The Connect Between Deep Learning and AI
Deep learning is a sub-field of machine learning and is related to algorithms. Machine learning is a kind of artificial intelligence that provides computers with the ability to learn, without explicitly programming them.
Deep learning is a new area of machine learning research, which has been introduced with the objective of moving machine learning closer to one of its original goals—artificial intelligence (AI). Deep learning is the sub-field of machine learning that is concerned with algorithms. Its structure and function is inspired by that part of the human brain called neural networks. It is the work of well-known researchers like Andrew Ng, Geoff Hinton, Yann LeCun, Yoshua Bengio and Andrej Karpathy which has brought deep learning into the spotlight. If you follow the latest tech news, you may have even heard about how important deep learning has become among big companies such as:
Google buying DeepMind for US$ 400 million
Apple and its self-driving car
NVIDIA and its GPUs
Toyota’s billion dollar AI research investments
All of this tells us that deep learning is really gaining in importance.
Neural networks
The first thing you need to know is that deep learning is about neural networks. The structure of a neural network is like any other kind of network; there is an interconnected Web of nodes, which are called neurons, and there are edges that join them together. A neural network’s main function is to receive a set of inputs, perform progressively complex calculations, and then use the output to solve a problem. This series of events, starting from the input, where each activation is sent to the next layer and then the next, all the way to the output, is known as forward propagation, or forward prop.

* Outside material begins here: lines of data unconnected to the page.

Lemma appendToCommand_chain a l :
  hd "x" a <> "" -> l <> [] -> appendToCommand (chain a) l = chain (a ++ l).
Proof.
  intros Ha Hl. unfold appendToCommand, chain. destruct a as [|x a]; [done|].
  pose proof (Join_nonempty x a " && " Ha) as Hne.
  destruct (Join (x :: a) " && ") as [|c s] eqn:E; [done|].
  rewrite Join_app by done. by rewrite E.
Qed.

End Commands.

Section Lookup.

Lemma version_not_id c : version_char c = true -> id_char c = false.
Proof. destruct c as [[] [] [] [] [] [] [] []]; vm_compute; congruence. Qed.

Lemma id_not_version c : id_char c = true -> version_char c = false.
Proof. destruct c as [[] [] [] [] [] [] [] []]; vm_compute; congruence. Qed.

Lemma wf_version_spec v : wf_version v = true -> v <> "" /\ all_chars version_char v = true.
Proof. unfold wf_version. rewrite andb_true_iff, negb_true_iff, streq_false. done. Qed.

Lemma wf_id_spec i : wf_id i = true -> i <> "" /\ all_chars id_char i = true.
Proof. unfold wf_id. rewrite andb_true_iff, negb_true_iff, streq_false. done. Qed.

Lemma runtime_id_split i v :
  wf_id i = true -> wf_version v = true -> FindString re_id (i +:+ v) = i.
Proof.
  intros [Hi Hic]%wf_id_spec [Hv Hvc]%wf_version_spec.
  apply FindString_leading; [done|done|]. intros c b' ->.
  apply version_not_id. unfold all_chars in Hvc. simpl in Hvc. by apply andb_prop in Hvc as [??].
Qed.

Lemma runtime_version_split i v :
  wf_id i = true -> wf_version v = true -> getVersionFromRuntime (i +:+ v) = v.
Proof.
  intros [Hi Hic]%wf_id_spec [Hv Hvc]%wf_version_spec.
  apply FindString_trailing; [|done|done].
  unfold all_chars in *. rewrite forallb_forall in *. intros c Hc.
  by rewrite (id_not_version c) by auto.
Qed.

Lemma wf_runtimes_spec l :
  wf_runtimes l = true ->
  NoDup (ri_ID <$> AvailableRuntimes l) /\
  (forall ri, ri ∈ AvailableRuntimes l -> wf_id (ri_ID ri) = true /\
     forall rv, rv ∈ ri_Versions ri -> wf_version (rv_Version rv) = true).
Proof.
  unfold wf_runtimes. rewrite andb_true_iff, bool_decide_eq_true, forallb_forall.
  intros [Hnd Hall]. split; [done|]. intros ri Hri. rewrite list_elem_of_In in Hri.
  apply Hall in Hri. rewrite andb_true_iff, forallb_forall in Hri. destruct Hri as [? Hv].
  split; [done|]. intros rv Hrv. rewrite list_elem_of_In in Hrv. auto.
Qed.

Lemma elem_of_GetRuntimes l r :
  r ∈ GetRuntimes l <->
  exists ri rv, ri ∈ AvailableRuntimes l /\ rv ∈ ri_Versions ri /\ r = ri_ID ri +:+ rv_Version rv.
Proof.
  unfold GetRuntimes. rewrite list_elem_of_bind. setoid_rewrite list_elem_of_bind.
  setoid_rewrite list_elem_of_singleton. naive_solver.
Qed.

(** Looking up a listed runtime name finds its entry. *)
Lemma GetRuntimeInfo_listed l ri rv :
  wf_runtimes l = true -> ri ∈ AvailableRuntimes l -> rv ∈ ri_Versions ri ->
  GetRuntimeInfo l (ri_ID ri +:+ rv_Version rv) = Ok ri.
Proof.
  intros [Hnd Hwf]%wf_runtimes_spec Hri Hrv. destruct (Hwf ri Hri) as [Hid Hver].
  unfold GetRuntimeInfo. rewrite runtime_id_split by auto.
  by rewrite find_key_NoDup.
Qed.

(** C28.  With runtimes whose IDs are distinct and made of letters, '_' and '-'
    and whose versions are made of digits and dots, every runtime name the
    command line accepts ([IsValidRuntime]) is one the controller resolves
    ([findRuntimeVersion]), to an entry with the same ID and version. *)
Theorem valid_runtime_resolves l r (Hwf : wf_runtimes l = true) (Hr : IsValidRuntime l r = true) :
  exists ri rv, GetRuntimeInfo l r = Ok ri /\ findRuntimeVersion l r = Ok rv /\
    rv ∈ ri_Versions ri /\ r = ri_ID ri +:+ rv_Version rv.
Proof.
  apply existsb_streq, elem_of_GetRuntimes in Hr as (ri & rv & Hri & Hrv & ->).
  pose proof (GetRuntimeInfo_listed l ri rv Hwf Hri Hrv) as Hinfo.
  apply wf_runtimes_spec in Hwf as [_ Hwf]. destruct (Hwf ri Hri) as [Hid Hver].
  unfold findRuntimeVersion. rewrite Hinfo. cbn.
  rewrite runtime_version_split by auto.
  destruct (find_key_exists rv_Version (ri_Versions ri) rv Hrv) as (rv' & -> & Hin & E).
  exists ri, rv'. by rewrite E.
Qed.

End Lookup.

(** An ID that ends in a digit is accepted and not resolved. *)
Example odd_id_not_resolved :
  let l := {| kubelessConfig := None; AvailableRuntimes :=
    [{| ri_ID := "py3"; ri_Versions :=
          [{| rv_Name := "py37"; rv_Version := "7"; rv_Images := []; rv_ImagePullSecrets := [] |}];
        ri_LivenessProbeInfo := None; ri_DepName := ""; ri_FileNameSuffix := "" |}] |} in
  IsValidRuntime l "py37" = true /\ is_ok (GetRuntimeInfo l "py37") = false.
Proof. split; vm_compute; reflexivity. Qed.

(** ** A concrete configuration, for evaluation *)
Definition python_probe : Probe :=
  {| InitialDelaySeconds := 5; PeriodSeconds := 10;
     probe_Handler := ExecAction ["curl"; "-f"; "http://localhost:8080/healthz"] |}.

Definition python27 : RuntimeVersion :=
  {| rv_Name := "python27"; rv_Version := "2.7";
     rv_Images :=
       [{| img_Phase := "installation"; img_Image := "python:2.7"; img_Command := "foo";
           img_Env := None; img_Secrets := ["my-secret"] |};
        {| img_Phase := "runtime"; img_Image := "bar"; img_Command := "";
           img_Env := Some {[ "PYTHONPATH" := "/kubeless/lib/python2.7/site-packages:/kubeless" ]};
           img_Secrets := [] |}];
     rv_ImagePullSecrets := ["p1"; "p2"] |}.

The first neural nets were born out of the need to address the inaccuracy of an early classifier, the perceptron. It was shown that by using a layered web of perceptrons, the accuracy of predictions could be improved. This new breed of neural nets was called a multi-layer perceptron or MLP.

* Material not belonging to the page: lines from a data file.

(* ===== verification/Memory.v ===== *)
(** * The controller's memory

    [mem] is the memory the controller's functions work on: the [Function]
    objects they hold pointers to, which belong to the informer's store and
    are changed in place, and the runtimes. *)
From S2P Require Import Prelude GoProg KubeTypes World LangRuntime.

(** The function objects reachable through pointers, and the runtimes. *)
Record mem := Mem { m_heap : gmap positive Function_; m_lr : Langruntimes }.



Definition load (p : positive) : go mem Function_ :=
  m ← get;
  match m_heap m !! p with Some f => mret f | None => Panic nil_deref end.

Definition store (p : positive) (f : Function_) : go mem unit :=
  m ← get; put (Mem (<[p := f]> (m_heap m)) (m_lr m)).

Definition get_lr : go mem Langruntimes := m ← get; mret (m_lr m).

Definition put_lr (l : Langruntimes) : go mem unit :=
  m ← get; put (Mem (m_heap m) l).

(** ** Laws *)
Section Laws.
Implicit Types (s : mem) (tr : trace) (p : positive).

Lemma runs_load p s tr Q :
  runs (load p) s tr Q <->
  match m_heap s !! p with
  | Some f => Q s tr (Done f)
  | None => Q s tr (Panicked nil_deref)
  end.
Proof. unfold load. cbn. by destruct (m_heap s !! p). Qed.

Lemma runs_store p f s tr Q :
  runs (store p f) s tr Q <-> Q (Mem (<[p := f]> (m_heap s)) (m_lr s)) tr (Done tt).
Proof. done. Qed.

Section Run.
Context {W : Type} (H : handler resp W).

Lemma run_load p s w :
  run H (load p) s w =
  match m_heap s !! p with
  | Some f => (Done f, s, w)
  | None => (Panicked nil_deref, s, w)
  end.
Proof. unfold load. cbn. by destruct (m_heap s !! p). Qed.

Lemma run_store p f s w :
  run H (store p f) s w = (Done tt, Mem (<[p := f]> (m_heap s)) (m_lr s), w).
Proof. done. Qed.

End Run.

(** Invariants that do not speak of the runtimes. *)
Definition heap_inv (I : mem -> trace -> Prop) : Prop :=
  forall s l tr, I s tr -> I (Mem (m_heap s) l) tr.

Lemma keeps_load I p : keeps I (load p).
Proof. intros s tr HI. apply runs_load. by destruct (m_heap s !! p). Qed.

Lemma keeps_get_lr I : keeps I get_lr.
Proof. by intros s tr HI. Qed.

Lemma keeps_put_lr I l : heap_inv I -> keeps I (put_lr l).
Proof. intros HI s tr Hs. cbn. by apply HI. Qed.

Lemma keeps_store (I : mem -> trace -> Prop) p f :
  (forall s tr, I s tr -> I (Mem (<[p := f]> (m_heap s)) (m_lr s)) tr) -> keeps I (store p f).
Proof. intros HI s tr Hs. cbn. by apply HI. Qed.

Lemma keeps_ReadConfigMap `{YamlRuntimes} I l : keeps I (ReadConfigMap l : go mem _).
Proof. unfold ReadConfigMap. intros s tr HI. destruct (mget _ _); [destruct (yaml_Unmarshal_runtimes _ _)|]; done. Qed.

End Laws.

#[export] Hint Resolve keeps_load keeps_get_lr keeps_put_lr keeps_ReadConfigMap : keeps.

You may have guessed that the prediction accuracy of a neural net depends on its weights and biases. We want the accuracy to be high, i.e., we want the neural net to predict a value that is as close to the actual output as possible, every single time. The process of improving a neural net’s accuracy is called training, just like with other machine learning methods. Here’s that forward prop again – to train the net, the output from forward prop is compared to the output that is known to be correct, and the cost is the difference of the two. The point of training is to make that cost as small as possible, across millions of training examples. Once trained well, a neural net has the potential to make accurate predictions each time. This is a neural net in a nutshell (refer to Figure 1).

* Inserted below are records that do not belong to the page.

(* ===== verification/Copies.v ===== *)
(** * Deep copies of Functions (apis/kubeless/v1beta1/zz_generated.deepcopy.go)

    The copies as they work on memory: Functions, FunctionSpecs, FunctionLists
    and the arrays of their items at addresses, and what the structs of
    Kubernetes refer to -- the maps, slices and pointers inside a Deployment --
    in cells of a type that is a parameter, as are those structs and their own
    DeepCopyInto. *)
From S2P Require Import Prelude GoProg World.
From S2P Require KubeTypes.
Import KubeTypes(TypeMeta, Build_TypeMeta, tm_Kind, tm_APIVersion).

(** ** Structs of Kubernetes

    [reach h a] are the cells that [a] refers to, directly or through other
    cells; [value h a] is what one sees by following it.  "DeepCopyInto is a
    deepcopy function, copying the receiver, writing into out": the result has
    the same value and refers to new cells only; the cells there were are left
    alone. *)
Class Copied (cell A : Type) := {
  Value : Type;
  reach : gmap positive cell -> A -> gset positive;
  value : gmap positive cell -> A -> Value;
  copy : gmap positive cell -> A -> A * gmap positive cell;
  value_frame h h' a : (forall p, p ∈ reach h a -> h' !! p = h !! p) -> reach h' a = reach h a /\ value h' a = value h a;
  copy_grows h a : h ⊆ snd (copy h a);
  copy_value h a : reach h a ⊆ dom h -> value (snd (copy h a)) (fst (copy h a)) = value h a;
  copy_fresh h a p : reach h a ⊆ dom h -> p ∈ reach (snd (copy h a)) (fst (copy h a)) ->
    p ∈ dom (snd (copy h a)) /\ p ∉ dom h }.
Arguments Value _ {_ _}.

Class KubernetesStructs := {
  cell : Type; ObjectMeta : Type; Deployment : Type; ServiceSpec : Type; HorizontalPodAutoscaler : Type;
  #[global] meta_copied :: Copied cell ObjectMeta;
  #[global] deployment_copied :: Copied cell Deployment;
  #[global] service_copied :: Copied cell ServiceSpec;
  #[global] hpa_copied :: Copied cell HorizontalPodAutoscaler;
  zero_meta : ObjectMeta; zero_deployment : Deployment; zero_service : ServiceSpec; zero_hpa : HorizontalPodAutoscaler;
  (** Strings only. *)
  ListMeta : Type; zero_list_meta : ListMeta }.

Section Copies.
Context `{KubernetesStructs}.

(** ** The types (function.go) *)

Record FunctionSpec := {
  s_Handler : string; s_Function : string; s_FunctionContentType : string; s_Checksum : string;
  s_Runtime : string; s_Timeout : string; s_Deps : string;
  s_Deployment : Deployment; s_ServiceSpec : ServiceSpec; s_HorizontalPodAutoscaler : HorizontalPodAutoscaler }.
Record Function_ := { f_Type : TypeMeta; f_Meta : ObjectMeta; f_Spec : FunctionSpec }.
(** [Items] is nil or the array of the slice. *)
Record FunctionList := { l_Type : TypeMeta; l_Meta : ListMeta; l_Items : option positive }.

Record mem := Mem {
  functions : gmap positive Function_; specs : gmap positive FunctionSpec; lists : gmap positive FunctionList;
  arrays : gmap positive (list (option positive)); cells : gmap positive cell }.

Definition zero_spec : FunctionSpec :=
  {| s_Handler := ""; s_Function := ""; s_FunctionContentType := ""; s_Checksum := ""; s_Runtime := ""; s_Timeout := "";
     s_Deps := ""; s_Deployment := zero_deployment; s_ServiceSpec := zero_service; s_HorizontalPodAutoscaler := zero_hpa |}.
Definition zero_type : TypeMeta := {| tm_Kind := ""; tm_APIVersion := "" |}.
Definition zero_function : Function_ := {| f_Type := zero_type; f_Meta := zero_meta; f_Spec := zero_spec |}.
Definition zero_list : FunctionList := {| l_Type := zero_type; l_Meta := zero_list_meta; l_Items := None |}.

(** ** Memory *)

Definition load {T} (sel : mem -> gmap positive T) (p : positive) : go mem T :=
  m ← get;
  match sel m !! p with Some x => mret x | None => Panic nil_deref end.

Definition store_function (p : positive) (f : Function_) : go mem unit :=
  m ← get; put (Mem (<[p := f]> (functions m)) (specs m) (lists m) (arrays m) (cells m)).
Definition store_alone (p : positive) (s : FunctionSpec) : go mem unit :=
  m ← get; put (Mem (functions m) (<[p := s]> (specs m)) (lists m) (arrays m) (cells m)).
Definition store_list (p : positive) (l : FunctionList) : go mem unit :=
  m ← get; put (Mem (functions m) (specs m) (<[p := l]> (lists m)) (arrays m) (cells m)).
Definition store_array (p : positive) (a : list (option positive)) : go mem unit :=
  m ← get; put (Mem (functions m) (specs m) (lists m) (<[p := a]> (arrays m)) (cells m)).

(** An address for a new object, [new] and [make]. *)
Definition fresh_in {T} (sel : mem -> gmap positive T) : go mem positive :=
  m ← get; mret (base.fresh (dom (sel m))).
Definition new_function : go mem positive := p ← fresh_in functions; store_function p zero_function;; mret p.
Definition new_spec : go mem positive := p ← fresh_in specs; store_alone p zero_spec;; mret p.
Definition new_list : go mem positive := p ← fresh_in lists; store_list p zero_list;; mret p.
Definition make_array (n : nat) : go mem positive :=
  p ← fresh_in arrays; store_array p (replicate n None);; mret p.

(** [in.X.DeepCopyInto(&out.X)] of a struct of Kubernetes: what is written into
    [out.X]. *)
Definition copying {A} `{Copied cell A} (a : A) : go mem A :=
  m ← get;
  put (Mem (functions m) (specs m) (lists m) (arrays m) (snd (copy (cells m) a)));;
  mret (fst (copy (cells m) a)).

(** ** The copies *)

(** A pointer to a FunctionSpec: to the field of a Function, or to one of its
    own. *)
Inductive spec_at := InFunction (p : positive) | Alone (p : positive).

Definition load_spec (a : spec_at) : go mem FunctionSpec :=
  match a with
  | InFunction p => f ← load functions p; mret (f_Spec f)
  | Alone p => load specs p
  end.
Definition store_spec (a : spec_at) (s : FunctionSpec) : go mem unit :=
  match a with
  | InFunction p => f ← load functions p; store_function p {| f_Type := f_Type f; f_Meta := f_Meta f; f_Spec := s |}
  | Alone p => store_alone p s
  end.

Definition s_set_Deployment (s : FunctionSpec) (d : Deployment) : FunctionSpec :=
  {| s_Handler := s_Handler s; s_Function := s_Function s; s_FunctionContentType := s_FunctionContentType s;
     s_Checksum := s_Checksum s; s_Runtime := s_Runtime s; s_Timeout := s_Timeout s; s_Deps := s_Deps s;
     s_Deployment := d; s_ServiceSpec := s_ServiceSpec s; s_HorizontalPodAutoscaler := s_HorizontalPodAutoscaler s |}.
Definition s_set_ServiceSpec (s : FunctionSpec) (v : ServiceSpec) : FunctionSpec :=
  {| s_Handler := s_Handler s; s_Function := s_Function s; s_FunctionContentType := s_FunctionContentType s;
     s_Checksum := s_Checksum s; s_Runtime := s_Runtime s; s_Timeout := s_Timeout s; s_Deps := s_Deps s;
     s_Deployment := s_Deployment s; s_ServiceSpec := v; s_HorizontalPodAutoscaler := s_HorizontalPodAutoscaler s |}.
Definition s_set_HPA (s : FunctionSpec) (h : HorizontalPodAutoscaler) : FunctionSpec :=
  {| s_Handler := s_Handler s; s_Function := s_Function s; s_FunctionContentType := s_FunctionContentType s;
     s_Checksum := s_Checksum s; s_Runtime := s_Runtime s; s_Timeout := s_Timeout s; s_Deps := s_Deps s;
     s_Deployment := s_Deployment s; s_ServiceSpec := s_ServiceSpec s; s_HorizontalPodAutoscaler := h |}.

Definition FunctionSpec_DeepCopyInto (in_ out : spec_at) : go mem unit :=
  s ← load_spec in_; store_spec out s;;
  s ← load_spec in_; d ← copying (s_Deployment s); o ← load_spec out; store_spec out (s_set_Deployment o d);;
  s ← load_spec in_; v ← copying (s_ServiceSpec s); o ← load_spec out; store_spec out (s_set_ServiceSpec o v);;
  s ← load_spec in_; h ← copying (s_HorizontalPodAutoscaler s); o ← load_spec out; store_spec out (s_set_HPA o h).

Definition FunctionSpec_DeepCopy (in_ : option positive) : go mem (option positive) :=
  match in_ with
  | None => mret None
  | Some in_ => out ← new_spec; FunctionSpec_DeepCopyInto (Alone in_) (Alone out);; mret (Some out)
  end.

Definition Function_DeepCopyInto (in_ out : positive) : go mem unit :=
  f ← load functions in_; store_function out f;;
  f ← load functions in_; o ← load functions out;
  store_function out {| f_Type := f_Type f; f_Meta := f_Meta o; f_Spec := f_Spec o |};;
  f ← load functions in_; m ← copying (f_Meta f); o ← load functions out;
  store_function out {| f_Type := f_Type o; f_Meta := m; f_Spec := f_Spec o |};;
  FunctionSpec_DeepCopyInto (InFunction in_) (InFunction out).

Definition Function_DeepCopy (in_ : option positive) : go mem (option positive) :=
  match in_ with
  | None => mret None
  | Some in_ => out ← new_function; Function_DeepCopyInto in_ out;; mret (Some out)
  end.

(** An assignment to the item at [i]. *)
Definition set_item (a : positive) (i : nat) (x : option positive) : go mem unit :=
  items ← load arrays a;
  if bool_decide (i < length items)%nat then store_array a (<[i := x]> items) else Panic "runtime error: index out of range".

Definition copy_item (in_ out : positive) (i : nat) : go mem unit :=
  items ← load arrays in_;
  x ← index items i;
  match x with
  | None => set_item out i None
  | Some p => q ← new_function; set_item out i (Some q);; Function_DeepCopyInto p q
  end.

Definition FunctionList_DeepCopyInto (in_ out : positive) : go mem unit :=
  l ← load lists in_; store_list out l;;
  l ← load lists in_; o ← load lists out;
  store_list out {| l_Type := l_Type l; l_Meta := l_Meta o; l_Items := l_Items o |};;
  l ← load lists in_; o ← load lists out;
  store_list out {| l_Type := l_Type o; l_Meta := l_Meta l; l_Items := l_Items o |};;
  match l_Items l with
  | None => mret tt
  | Some a =>
      items ← load arrays a;
      a' ← make_array (length items);
      o ← load lists out;
      store_list out {| l_Type := l_Type o; l_Meta := l_Meta o; l_Items := Some a' |};;
      for_each (seq 0 (length items)) (copy_item a a')
  end.

Definition FunctionList_DeepCopy (in_ : option positive) : go mem (option positive) :=
  match in_ with
  | None => mret None
  | Some in_ => out ← new_list; FunctionList_DeepCopyInto in_ out;; mret (Some out)
  end.

(** [DeepCopyObject] of both: the object of an interface, nil for a nil copy. *)
Inductive runtime_object := OFunction (p : positive) | OFunctionList (p : positive).
Definition Function_DeepCopyObject (in_ : option positive) : go mem (option runtime_object) :=
  c ← Function_DeepCopy in_; mret (match c with Some p => Some (OFunction p) | None => None end).
Definition FunctionList_DeepCopyObject (in_ : option positive) : go mem (option runtime_object) :=
  c ← FunctionList_DeepCopy in_; mret (match c with Some p => Some (OFunctionList p) | None => None end).

(** ** What a copy is *)

Abbreviation heap := (gmap positive cell).

(** Two structs in one; specs and Functions are made up like that. *)
Definition pair_reach {A B} (r1 : heap -> A -> gset positive) (r2 : heap -> B -> gset positive) (h : heap) (x : A * B) :
    gset positive := r1 h x.1 ∪ r2 h x.2.
Definition pair_value {A B V1 V2} (v1 : heap -> A -> V1) (v2 : heap -> B -> V2) (h : heap) (x : A * B) : V1 * V2 :=
  (v1 h x.1, v2 h x.2).

Definition spec_parts (s : FunctionSpec) := (s_Deployment s, (s_ServiceSpec s, s_HorizontalPodAutoscaler s)).
Definition spec_reach (h : heap) (s : FunctionSpec) : gset positive :=
  pair_reach reach (pair_reach reach reach) h (spec_parts s).
Definition spec_value (h : heap) (s : FunctionSpec) :=
  ([s_Handler s; s_Function s; s_FunctionContentType s; s_Checksum s; s_Runtime s; s_Timeout s; s_Deps s],
   pair_value value (pair_value value value) h (spec_parts s)).
Definition function_reach (h : heap) (f : Function_) : gset positive :=
  pair_reach reach spec_reach h (f_Meta f, f_Spec f).
Definition function_value (h : heap) (f : Function_) :=
  (f_Type f, pair_value value spec_value h (f_Meta f, f_Spec f)).

(** What is seen through a pointer to a list: its types and items, nil or the
    values of its Functions. *)
Definition item_value (m : mem) (i : option positive) :=
  match i with
  | Some p => f ← functions m !! p; Some (Some (function_value (cells m) f))
  | None => Some None
  end.
Definition list_value (m : mem) (p : positive) :=
  l ← lists m !! p;
  match l_Items l with
  | None => Some (l_Type l, l_Meta l, None)
  | Some a => items ← arrays m !! a; vs ← mapM (item_value m) items; Some (l_Type l, l_Meta l, Some vs)
  end.

(** The memory a list stands on: nothing dangles. *)
Definition live_item (m : mem) (i : option positive) : Prop :=
  match i with
  | Some p => exists f, functions m !! p = Some f /\ function_reach (cells m) f ⊆ dom (cells m)
  | None => True
  end.
Definition live_list (m : mem) (p : positive) : Prop :=
  exists l, lists m !! p = Some l /\
    match l_Items l with
    | None => True
    | Some a => exists items, arrays m !! a = Some items /\ Forall (live_item m) items
    end.

(** [m'] has everything [m] has, as it was. *)
Record preserves (m m' : mem) : Prop := {
  ps_functions : functions m ⊆ functions m'; ps_specs : specs m ⊆ specs m'; ps_lists : lists m ⊆ lists m';
  ps_arrays : arrays m ⊆ arrays m'; ps_cells : cells m ⊆ cells m' }.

Three reasons to consider deep learning
When the patterns get really complex, neural nets start to outperform all of their competition. Neural nets truly have the potential to revolutionise the field of artificial intelligence. We all know that computers are very good with repetitive calculations and detailed instructions, but they’ve historically been bad at recognising patterns. Thanks to deep learning, this is all about to change. If you only need to analyse simple patterns, a basic classification tool like an SVM or logistic regression is typically good enough. But when your data has tens of different inputs or more, neural nets start to win out over the other methods.